A travers trois partenariats conclus par les Ministères des Sports et du Tourisme, la RD Congo s’offrira une promotion par trois clubs européens de prestige : AS Monaco, Milan AC et FC Barcelone. Avec près de 90 millions d’euros investis sur quatre ans, le pays va énormément dépenser. Mais cette stratégie est-elle pertinente dans le contexte actuel du football congolais ?

Le sponsoring sportif, c’est quoi ?

L’Azerbaïdjan avait sponsorisé l’Atlético de Madrid en 2014-2015.
Photo : Marca

Le sport, et particulièrement le football, est un levier reconnu de puissance douce (soft power). En sponsorisant des clubs européens, des pays cherchent à promouvoir leur image, attirer des investissements ou encore développer leur tourisme. Certains pays utilisent leurs compagnies aériennes nationales pour en faire la promotion (Qatar Airways, Emirates…). D’autres promeuvent directement le pays en question via un slogan touristique sur le maillot des clubs, comme l’Azerbaïdjan avec l’Atlético Madrid par le passé et aujourd’hui le Rwanda avec le PSG et Arsenal.

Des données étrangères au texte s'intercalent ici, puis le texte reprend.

Lemma kept_speed b : keeps ok_kept (speed_mutator b).
Proof.
  unfold speed_mutator. cbv zeta. apply (keeps_bind _); [apply kept_assign; setter|intros _].
  apply (keeps_bind _); [|intros _]; apply kept_assign_checked; setter; lia.
Qed.

Lemma kept_methods b : keeps ok_kept (method_mutator b).
Proof.
  unfold method_mutator. apply (keeps_bind _); [apply kept_assign; setter|intros _].
  destruct (jfind b _) as [[]|]; try (apply keeps_ret; apply _). intros c. unfold set_methods.
  cbv zeta. destruct (_ && _); [done|]. cbn [fst]. setter.
Qed.

Lemma kept_coordinate v bound msg set :
  (forall d c, coordinate_ok bound d -> ok_kept c (set d c)) -> keeps ok_kept (assign_coordinate v bound msg set).
Proof.
  intros Hs. unfold assign_coordinate. assert (keeps ok_kept (mutate (set None))) as Hn by (apply kept_mutate; intros; by apply Hs).
  assert (forall value, keeps ok_kept match number_of value with
      | Some d => if SFltb d (double_of_Z (- bound)) || SFltb (double_of_Z bound) d
                  then throwM (InvalidArgument msg) else mutate (set (Some d))
      | None => mret tt end) as Hv.
  { intros value. destruct (number_of value) as [d|]; [|apply keeps_ret; apply _].
    destruct (_ || _) eqn:Hd; [apply keeps_throw; apply _|]. apply orb_false_iff in Hd.
    apply kept_mutate. intros c. apply Hs. by intros ? [= <-]. }
  destruct v as [[]|]; try apply Hv; [done|apply keeps_ret; apply _].
Qed.
(* ===== verification/Timestamps.v ===== *)
(** * Timestamps: the dates of the configuration file

    Models [format_timestamp] and [parse_timestamp] of
    [config/yaml_codec.cpp], with the part of [sscanf] and the [timegm] they
    use; [gmtime_r] is in [Csv]. An integer beyond the range that [sscanf] can
    store, and a year beyond that of [int], are undefined in C++; here they
    wrap around, as they do where the program runs. *)
From S2P Require Import Prelude Text Csv.
From S2P Require Totp.

(** ** The C library *)

(** [timegm]: fields beyond their ranges are carried over. *)
Definition timegm (t : tm) : Z :=
  let y0 := tm_year t + 1900 + tm_mon t / 12 in
  let m := tm_mon t mod 12 in
  let y := if m <=? 1 then y0 - 1 else y0 in
  let era := y / 400 in
  let yoe := y - era * 400 in
  let mp := (m + 10) mod 12 in
  let doy := (153 * mp + 2) / 5 + tm_mday t - 1 in
  let days := era * 146097 + 365 * yoe + yoe / 4 - yoe / 100 + doy - 719468 in
  days * 86400 + tm_hour t * 3600 + tm_min t * 60 + tm_sec t.

Fixpoint skip_space (s : str) : str :=
  match s with
  | c :: s' => if isspace c then skip_space s' else s
  | [] => []
  end.

Definition scan_sign (s : str) : Z * list ascii :=
  match s with
  | c :: s' => if c == "-"%char then (-1, s') else if c == "+"%char then (1, s') else (1, s)
  | [] => (1, [])
  end.

(** [%d]: blanks, a sign, digits. *)
Definition scan_d (s : str) : option (Z * list ascii) :=
  let '(sign, s1) := scan_sign (skip_space s) in
  if (if s1 is c :: _ then digit_val c else None) is Some _ then
    let '(v, rest) := scan_digits s1 0 in
    Some (swrap32 (Z.max INT64_MIN (Z.min INT64_MAX (sign * v))), rest)
  else None.

(** A literal character of the format. *)
Definition scan_char (c : ascii) (s : str) : option str :=
  match s with c' :: s' => if c' == c then Some s' else None | [] => None end.

(** The text before the first NUL. *)
Definition c_str (s : str) : str :=
  match find_char nul s with Some i => take i s | None => s end.

(** ** [format_timestamp], [parse_timestamp] *)

Definition format_timestamp (tp : time_point) : str :=
  let t := gmtime (Z.quot tp ns_per_s) in
  take 31 (pad 4 (tm_year t + 1900) ++ lit "-" ++ pad 2 (tm_mon t + 1) ++ lit "-" ++ pad 2 (tm_mday t) ++ lit "T" ++
    pad 2 (tm_hour t) ++ lit ":" ++ pad 2 (tm_min t) ++ lit ":" ++ pad 2 (tm_sec t) ++ lit "Z").

(** The six conversions must succeed; the [Z] after them need not. *)
Definition parse_timestamp (text : str) : option time_point :=
  '(year, s) ← scan_d (c_str text);
  s ← scan_char "-" s;
  '(mon, s) ← scan_d s;
  s ← scan_char "-" s;
  '(mday, s) ← scan_d s;
  s ← scan_char "T" s;
  '(hour, s) ← scan_d s;
  s ← scan_char ":" s;
  '(min, s) ← scan_d s;
  s ← scan_char ":" s;
  '(sec, _) ← scan_d s;
  Some (swrap64 (timegm (mkTm (swrap32 (year - 1900)) (swrap32 (mon - 1)) mday hour min sec) * ns_per_s)).

Example timestamp_lenient :
  parse_timestamp "2024-02-30T12:00:00 and so on" = parse_timestamp "2024-03-01T12:00:00Z".
Proof. vm_compute. reflexivity. Qed.

(** ** [timegm] inverts [gmtime_r] *)

Ltac div_lia := Z.div_mod_to_equations; lia.

Lemma year_of_era doe :
  0 <= doe <= 146096 ->
  let yoe := (doe - doe / 1460 + doe / 36524 - doe / 146096) / 365 in
  0 <= yoe <= 399 /\ 0 <= doe - (365 * yoe + yoe / 4 - yoe / 100) <= 366.
Proof. intros H yoe. subst yoe. split; div_lia. Qed.

Lemma month_of_year doy : 0 <= doy <= 366 ->
  let mp := (5 * doy + 2) / 153 in 0 <= mp <= 11 /\ 1 <= doy - (153 * mp + 2) / 5 + 1 <= 31.
Proof. intros H mp. subst mp. split; div_lia. Qed.

Lemma clock_of_day s : 0 <= s < 86400 ->
  0 <= s / 3600 <= 23 /\ 0 <= s mod 3600 / 60 <= 59 /\ 0 <= s mod 60 <= 59 /\
  s / 3600 * 3600 + s mod 3600 / 60 * 60 + s mod 60 = s.
Proof. intros H. split_and!; div_lia. Qed.

(** The fields are in their ranges, and [timegm] reads them back. *)
Lemma gmtime_spec t :
  let d := gmtime t in
  (0 <= tm_mon d <= 11 /\ 1 <= tm_mday d <= 31 /\ 0 <= tm_hour d <= 23 /\ 0 <= tm_min d <= 59 /\ 0 <= tm_sec d <= 59) /\
  timegm d = t.
Proof.
  unfold gmtime. cbv zeta. set (z := t / 86400 + 719468). set (doe := z - z / 146097 * 146097).
  assert (0 <= doe <= 146096) as Hdoe by (subst doe; div_lia).
  destruct (year_of_era doe Hdoe) as [Hyoe Hdoy]. cbv zeta in Hyoe, Hdoy.
  set (yoe := (doe - doe / 1460 + doe / 36524 - doe / 146096) / 365) in *.
  set (doy := doe - (365 * yoe + yoe / 4 - yoe / 100)) in *.
  destruct (month_of_year doy Hdoy) as [Hmp Hd]. cbv zeta in Hmp, Hd. set (mp := (5 * doy + 2) / 153) in *.
  destruct (clock_of_day (t mod 86400) ltac:(apply Z.mod_pos_bound; lia)) as (Hh & Hm & Hs & Ht).
  unfold timegm. cbn [tm_year tm_mon tm_mday tm_hour tm_min tm_sec].
  assert (exists m, (if mp <? 10 then mp + 3 else mp - 9) = m /\ 1 <= m <= 12 /\ (m - 1 + 10) mod 12 = mp)
    as (m & -> & Hmr & Hmm) by (eexists; split; [done|]; destruct (Z.ltb_spec mp 10); split; div_lia).
  split; [split_and!; lia|].
  assert ((m - 1) / 12 = 0) as -> by (apply Z.div_small; lia). rewrite (Z.mod_small (m - 1) 12) by lia.
  rewrite Hmm.
  set (y := yoe + z / 146097 * 400 + (if m <=? 2 then 1 else 0) - 1900 + 1900 + 0).
  assert ((if m - 1 <=? 1 then y - 1 else y) = z / 146097 * 400 + yoe) as ->
    by (subst y; destruct (Z.leb_spec m 2), (Z.leb_spec (m - 1) 1); lia).
  assert ((z / 146097 * 400 + yoe) / 400 = z / 146097) as ->
    by (rewrite Z.div_add_l by lia; rewrite (Z.div_small yoe 400); lia).
  replace (z / 146097 * 400 + yoe - z / 146097 * 400) with yoe by lia.
  subst doy. pose proof (Z.div_mod t 86400 ltac:(lia)). subst doe z. lia.
Qed.

(** ** Reading what was printed *)

Lemma scan_digits_zeros k s : scan_digits (replicate k "0"%char ++ s) 0 = scan_digits s 0.
Proof. induction k as [|k IH]; [done|]. exact IH. Qed.

Lemma digit_not_space c : is_Some (digit_val c) -> isspace c = false /\ c <> "-"%char /\ c <> "+"%char.
Proof.
  unfold digit_val, isspace. cbv zeta. intros H. destruct (_ && _) eqn:E; [|by destruct H].
  apply andb_true_iff in E as [E1%Z.leb_le E2%Z.leb_le]. split_and!; [|by intros ->..].
  destruct (Z.eqb_spec (byte_of c) 32), (Z.leb_spec 9 (byte_of c)), (Z.leb_spec (byte_of c) 13); try done; lia.
Qed.

Lemma scan_d_digits c s v rest :
  is_Some (digit_val c) -> scan_digits (c :: s) 0 = (v, rest) -> 0 <= v <= INT_MAX -> scan_d (c :: s) = Some (v, rest).
Proof.
  intros Hc Hs Hv. destruct (digit_not_space c Hc) as (Hb & Hm & Hp). unfold scan_d. cbn [skip_space]. rewrite Hb.
  unfold scan_sign. rewrite !bool_decide_eq_false_2 by done. destruct Hc as [d ->]. rewrite Hs. do 2 f_equal.
  rewrite swrap32_small; unfold INT_MIN, INT_MAX, INT64_MIN, INT64_MAX in *; lia.
Qed.

Lemma scan_pad w n rest :
  0 <= n <= INT_MAX -> (if rest is c :: _ then digit_val c else None) = None ->
  scan_d (pad w n ++ rest) = Some (n, rest).
Proof.
  intros Hn Hr. unfold pad, to_dec. destruct (Z.ltb_spec n 0); [lia|].
  pose proof (from_chars_dec INT_MAX n rest Hn Hr) as Hd.
  destruct (dec_nat n) as [|c s]; [by destruct rest as [|c r]; [|cbn in Hd; rewrite Hr in Hd]|]. cbn [from_chars_u app] in Hd.
  destruct (digit_val c) as [d|] eqn:Hc; [|done].
  destruct (scan_digits (c :: s ++ rest) 0) as [v r] eqn:Hs. destruct (v <=? INT_MAX); [|done]. injection Hd as -> ->.
  rewrite <- app_assoc. destruct (w - length (c :: s))%nat as [|k]; cbn [replicate app].
  - by apply scan_d_digits.
  - apply scan_d_digits; [by eexists| |done]. exact (eq_trans (scan_digits_zeros (S k) (c :: s ++ rest)) Hs).
Qed.

Lemma pad_length w n :
  0 <= n < 10 ^ Z.of_nat w -> (0 < w)%nat -> length (pad w n) = w.
Proof.
  intros Hn Hw. unfold pad, to_dec. destruct (Z.ltb_spec n 0); [lia|]. destruct w as [|w]; [lia|].
  pose proof (Totp.dec_go_length (S (Z.to_nat (Z.log2 n))) n [] w Hn) as Hl. fold (dec_nat n) in Hl. cbn [length] in Hl.
  rewrite length_app, length_replicate. lia.
Qed.

Lemma no_nul_pad w n : nul ∉ pad w n.
Proof.
  unfold pad. intros [H|H]%elem_of_app.
  - by apply elem_of_replicate in H as [? _].
  - pose proof (to_dec_chars n) as Hc. rewrite Forall_forall in Hc. specialize (Hc _ H).
    apply (bool_decide_eq_true_2 (nul ∈ dec_chars)) in Hc. discriminate Hc.
Qed.

(** The year of a clock reading has four digits. *)
Lemma gmtime_year t : 0 <= t <= 9223372036 -> 0 <= tm_year (gmtime t) + 1900 <= 9999.
Proof.
  intros Ht. unfold gmtime. cbv zeta. cbn [tm_year].
  set (z := t / 86400 + 719468). set (doe := z - z / 146097 * 146097).
  assert (0 <= doe <= 146096) as Hdoe by (subst doe; div_lia).
  destruct (year_of_era doe Hdoe) as [Hyoe _]. cbv zeta in Hyoe.
  set (yoe := (doe - doe / 1460 + doe / 36524 - doe / 146096) / 365) in *.
  assert (4 <= z / 146097 <= 5) by (subst z; div_lia).
  destruct (_ <=? 2); lia.
Qed.

Lemma whole_second_range tp : 0 <= tp <= INT64_MAX -> 0 <= Z.quot tp ns_per_s <= 9223372036.
Proof. unfold INT64_MAX, ns_per_s. intros H. rewrite Z.quot_div_nonneg by lia. div_lia. Qed.

(** What [format_timestamp] writes is not cut off. *)
Lemma format_timestamp_full tp : 0 <= tp <= INT64_MAX ->
  let t := gmtime (Z.quot tp ns_per_s) in
  format_timestamp tp = pad 4 (tm_year t + 1900) ++ lit "-" ++ pad 2 (tm_mon t + 1) ++ lit "-" ++ pad 2 (tm_mday t) ++
    lit "T" ++ pad 2 (tm_hour t) ++ lit ":" ++ pad 2 (tm_min t) ++ lit ":" ++ pad 2 (tm_sec t) ++ lit "Z".
Proof.
  intros Htp t. pose proof (gmtime_year _ (whole_second_range tp Htp)) as Hy.
  destruct (gmtime_spec (Z.quot tp ns_per_s)) as [(Hmo & Hd & Hh & Hmi & Hs) _]. fold t in Hy, Hmo, Hd, Hh, Hmi, Hs.
  apply take_ge. rewrite !length_app, !pad_length by (lia || (split; [lia|cbn; lia])). cbn. lia.
Qed.

Lemma c_str_no_nul s : nul ∉ s -> c_str s = s.
Proof.
  intros H. unfold c_str, find_char. destruct (list_find _ s) as [[i c]|] eqn:E; [|done].
  apply list_find_Some in E as (Hi & <- & _). apply list_elem_of_lookup_2 in Hi. done.
Qed.

(** A time stamp that is written reads back, to the second. *)
Theorem timestamp_round_trip tp :
  0 <= tp <= INT64_MAX -> parse_timestamp (format_timestamp tp) = Some (Z.quot tp ns_per_s * ns_per_s).
Proof.
  intros Htp. pose proof (whole_second_range tp Htp) as Hq. pose proof (gmtime_year _ Hq) as Hy.
  destruct (gmtime_spec (Z.quot tp ns_per_s)) as [(Hmo & Hd & Hh & Hmi & Hs) Ht].
  unfold parse_timestamp. rewrite format_timestamp_full by done. cbv zeta.
  set (t := gmtime (Z.quot tp ns_per_s)) in *. unfold INT_MAX.
  rewrite c_str_no_nul.
  2: { rewrite !not_elem_of_app. split_and!; try apply no_nul_pad; by intros [=]%list_elem_of_singleton. }
  repeat (rewrite scan_pad by (unfold INT_MAX; (lia || done)); cbn [mbind option_bind]; cbn [lit app scan_char String.list_ascii_of_string];
          try (rewrite bool_decide_eq_true_2 by done); cbn [mbind option_bind]).
  rewrite !swrap32_small by (unfold INT_MIN, INT_MAX; lia).
  replace (tm_year t + 1900 - 1900) with (tm_year t) by lia. replace (tm_mon t + 1 - 1) with (tm_mon t) by lia.
  assert (mkTm (tm_year t) (tm_mon t) (tm_mday t) (tm_hour t) (tm_min t) (tm_sec t) = t) as -> by (by destruct t).
  rewrite Ht. f_equal. apply swrap64_small. unfold INT64_MIN, INT64_MAX, ns_per_s in *. lia.
Qed.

La RDC souhaite s’inscrire dans cette logique en s’alliant à trois clubs aux noms ronflants : l’AS Monaco, l’AC Milan et le FC Barcelone.

À travers ces partenariats, les ministères des Sports et du Tourisme veulent faire évoluer l’image – souvent négative et associée à la guerre – du pays à l’international. Mais également promouvoir le tourisme et stimuler le développement du football. Pour un total estimé à près de 90 millions d’euros sur 4 ans, la question doit se poser : est-ce une stratégie prometteuse ou un gaspillage d’argent ?

Des partenariats ambitieux… et flous

Monaco : un logo, peu de clarté

Le logo « RDC, coeur d’Afrique » était présent sur la manche gauche du maillot lors de la présentation de Paul Pogba au club.
Photo : AS Monaco

Le contrat avec le club princier aurait été signé pour 1,6 millions d’euros par saison, sur trois ans, soit 4,8 millions au total. Le logo « RDC, cœur d’Afrique » devrait apparaître sur la manche du maillot lors de certains matchs de Ligue 1. Une visibilité ciblée vers le public francophone, dans un club performant (4ème de Ligue 1 la saison passée) et bien médiatisé.

Mais plusieurs points interrogent :

  • Le logo ne sera pas visible lors de tous les matchs de championnat , ni en Ligue des Champions.
  • Une partie de la visibilité serait réservée aux équipes de jeunes, dont l’impact médiatique est minime.
  • Le communiqué du club parle vaguement « d’accompagner la professionnalisation du football en RDC« , sans détails sur les actions concrètes.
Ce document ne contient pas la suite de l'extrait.